Liu J.,Beijing Abzymo Biosciences Co. |
Chen D.,Beijing Abzymo Biosciences Co. |
Li L.,Beijing Abzymo Biosciences Co. |
Liu X.-Y.,Beijing Abzymo Biosciences Co. |
And 6 more authors.
Chinese Journal of Biologicals | Year: 2012
Objective: To synthesize Macaca mulatta granulocyte-macrophage colony stimulating factor (mGM-CSF) gene, highly express in E. coli and purify the expressed product. Methods: According to the E. coli-preferred codon, mGM-CSF gene was designed and synthesized, and cloned into prokaryotic expression vector pET-43.1a (+).

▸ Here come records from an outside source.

Lemma run_make path type major minor : starts u H A p path -> 0 < type < 32768 ->
  wp P (make me sb devs name0 de0 cwd (Some path) type (Some (major, minor));; mret u) t (fun u' t' => good u' k t').
Proof.
  intros Hs Hty. wp_next. eapply wp_mono; [eapply (at_make me sb devs name0 de0 P Hsmall Hino Hde H A k t HR cwd c rc); [done|done|done|by eapply Hs|done]|].
  intros r t' (v & A' & Hcr & _ & Ha). apply wp_ret. eapply good_after; [done| |done]. eapply holds_keep; [done|]. intros n Hn _. by eapply created_keep.
Qed.

Lemma run_open path omode ok : starts u H A p path ->
  wp P (r ← sys_open me sb devs name0 de0 cwd (Some path) (Some omode) ok;
        mret (match r with Some ip => mkUsers (u_cwd u) (ip :: u_open u) | None => u end)) t (fun u' t' => good u' k t').
Proof.
  intros Hs. wp_next. eapply wp_mono; [eapply (at_sys_open me sb devs name0 de0 P Hsmall Hino Hde H A k t HR cwd c rc); [done|done|done|by eapply Hs]|].
  intros r t' (v & H' & A' & Ho & Hres & Ha). apply wp_ret. assert (forall n, nT A n = T_DIR -> nT A' n = T_DIR) as HT'.
  { unfold opened in Ho. destruct (negb _); [intros n; by eapply created_keep|by destruct Ho as [-> _]]. }
  eapply good_after; [done| |done]. unfold open_result in Hres. destruct v as [v|], r as [ip|]; [|destruct Hres as [_ ->]|done|subst H'].
  - destruct Hres as [_ Hg]. by eapply holds_open_new.
  - eapply holds_keep; [done|]. auto.
  - eapply holds_keep; [done|]. auto.
Qed.

Lemma rest_uniq : refs_uniq H.
Proof. destruct HR. intros a b n r r'. by eapply ca_uniq. Qed.

Lemma got_pos v ip H1 : got H v ip H1 -> refs_pos H1.
Proof.
  pose proof (rest_pos _ _ _ _ _ _ HR) as HP. intros Hg a n r E.
  destruct Hg as [(r0 & E0 & ->)|(_ & _ & ->)]; apply lookup_insert_Some in E as [[_ [= <- <-]]|[_ E]]; try (by eapply HP); [|lia].
  specialize (HP _ _ _ E0). lia.
Qed.

Lemma run_chdir path : starts u H A p path ->
  wp P (r ← sys_chdir me sb devs name0 cwd (Some path); mret (mkUsers (<[p := r.2]> (u_cwd u)) (u_open u))) t (fun u' t' => good u' k t').
Proof.
  intros Hs. wp_next. eapply wp_mono; [eapply (at_sys_chdir me sb devs name0 de0 P Hsmall Hino Hde H A k t HR cwd c rc); [done|done|done|by eapply Hs]|].
  intros r t' (H' & A' & Hch & Ha). apply wp_ret.
  assert (r = (-1, cwd) /\ H' = H /\ A' = A -> good (mkUsers (<[p:=r.2]> (u_cwd u)) (u_open u)) k t') as Hsame.
  { intros (-> & -> & ->). cbn [snd]. rewrite list_insert_id by done. eapply good_after; [done| |done]. by destruct u. }
  unfold chdir_to in Hch. destruct ((resolve A c path false name0).1) as [v|]; [|by apply Hsame].
  destruct (nT A v =? T_DIR) eqn:Ev; [|by apply Hsame]. destruct Hch as (ip & H1 & rc1 & -> & Hg & Hc1 & -> & ->). cbn [snd].
  eapply good_after; [done| |done]. eapply holds_keep; [eapply holds_chdir; [done|by eapply got_pos|done|done|lia]|].
  intros n Hn Hin. rewrite (put_keep H1 A cwd c rc1 n); try done. eapply got_uniq, Hg. apply rest_uniq.
Qed.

The constructed recombinant plasmid pET-43.1a-mGM-CSF was transformed to E. coli BL21-CodonPlus (DE3)-RIPL and induced with IPTG. The expressed recombinant mGM-CSF was purified by Sephacryl S-200 molecular sieve chromatography, re-naturalized, then determined for reactogenicity by Western blot, and for biological activity by MTT method. Results: Both restriction analysis and sequencing proved that recombinant plasmid pET-43.1a-mGM-CSF was constructed correctly. The expressed recombinant protein, with a relative molecular mass of about 15 000, contained about 30% of total somatic protein and mainly existed in a form of inclusion body. The protein reached a purity of more than 95% after purification and re-naturalization, and showed specific binding to rat anti-human GM-CSF monoclonal antibody. The specific activity of the recombinant protein was 1.2 × 107 IU/mg. Conclusion: Recombinant mGM-CSF was successfully expressed in E. coli, which showed high biological activity after purification and re-naturalization.